» **Task to complete**
Reproduce the records below exactly, but only between the lines holding "analysis w')) ->" and "- unfold SustainabilityEstimator.estimate.", inclusive.

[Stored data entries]
━━━━━━

(** Two runs of the estimation step whose search and model replies
    agree end alike. *)
Lemma estimate_deterministic (self : SustainabilityEstimator.t)
    (analysis : FashionAnalysis) (w w' : world) :
  replies (trace (SustainabilityEstimator.estimate self analysis w))
  = replies (trace (SustainabilityEstimator.estimate self analysis w')) ->
  outcome (SustainabilityEstimator.estimate self analysis w)
  = outcome (SustainabilityEstimator.estimate self analysis w').
Proof.
  destruct (components analysis) as [|c cs] eqn:Hc.
  - unfold SustainabilityEstimator.estimate. rewrite Hc. reflexivity.
  - assert (Hne : components analysis <> []) by (rewrite Hc; discriminate).
    rewrite !(estimate_run self analysis _ Hne).
    set (q := SustainabilityEstimator._build_research_query analysis).
    destruct self as [client parser prompt [k key tool]]; cbn [SustainabilityEstimator._llm
      SustainabilityEstimator._parser SustainabilityEstimator._prompt
      SustainabilityEstimator._search_tool SustainabilityWebSearchTool._tool].
    destruct tool as [k' key'|nm descr func]; unfold SustainabilityWebSearchTool.tool_run.
    + unfold call_tavily.
      destruct (tavily_run k' key' q w) as [[e|output] w1];
        destruct (tavily_run k' key' q w') as [[e'|output'] w1'];
        unfold trace, outcome; simpl; intros H; try discriminate.
      * injection H as <-. reflexivity.
      * injection H as <- H. rewrite H. reflexivity.
    + unfold ret, trace, outcome. simpl. intros H. injection H as H.
      rewrite H. reflexivity.
Qed.

End RunFacts.

Section OrchestratorFacts.
Context {E : External}.

(** The three ways a run can end, for any pair of agents. *)
Lemma run_steps {A B : Type} {FA : FashionAgent A} {SA : SustainabilityAgent B}
    (self : CollaborativeAgentOrchestrator.t A B) (image_reference user_prompt : string)
    (w : world) :
  CollaborativeAgentOrchestrator.run self image_reference user_prompt w
  = match analyze (CollaborativeAgentOrchestrator._fashion_agent self)
            image_reference user_prompt w with
    | (inl e, w1, t1) => (inl e, w1, t1)
    | (inr analysis, w1, t1) =>
        match estimate (CollaborativeAgentOrchestrator._sustainability_agent self)
                analysis w1 with
        | (inl e, w2, t2) => (inl e, w2, (t1 ++ t2)%list)
        | (inr estimates, w2, t2) =>
            (inr {| fashion_analysis := analysis; sustainability_estimates := estimates |},
             w2, (t1 ++ t2)%list)
        end
    end.
Proof.
  unfold CollaborativeAgentOrchestrator.run, bind, ret.
  destruct (analyze _ image_reference user_prompt w) as [[[e|analysis] w1] t1]; [reflexivity|].
  destruct (estimate _ analysis w1) as [[[e|estimates] w2] t2]; [reflexivity|].
  rewrite app_nil_r. reflexivity.
Qed.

━━━━━━

» **The completed task**
  = replies (trace (SustainabilityEstimator.estimate self analysis w')) ->
  outcome (SustainabilityEstimator.estimate self analysis w)
  = outcome (SustainabilityEstimator.estimate self analysis w').
Proof.
  destruct (components analysis) as [|c cs] eqn:Hc.
  - unfold SustainabilityEstimator.estimate. rewrite Hc. reflexivity.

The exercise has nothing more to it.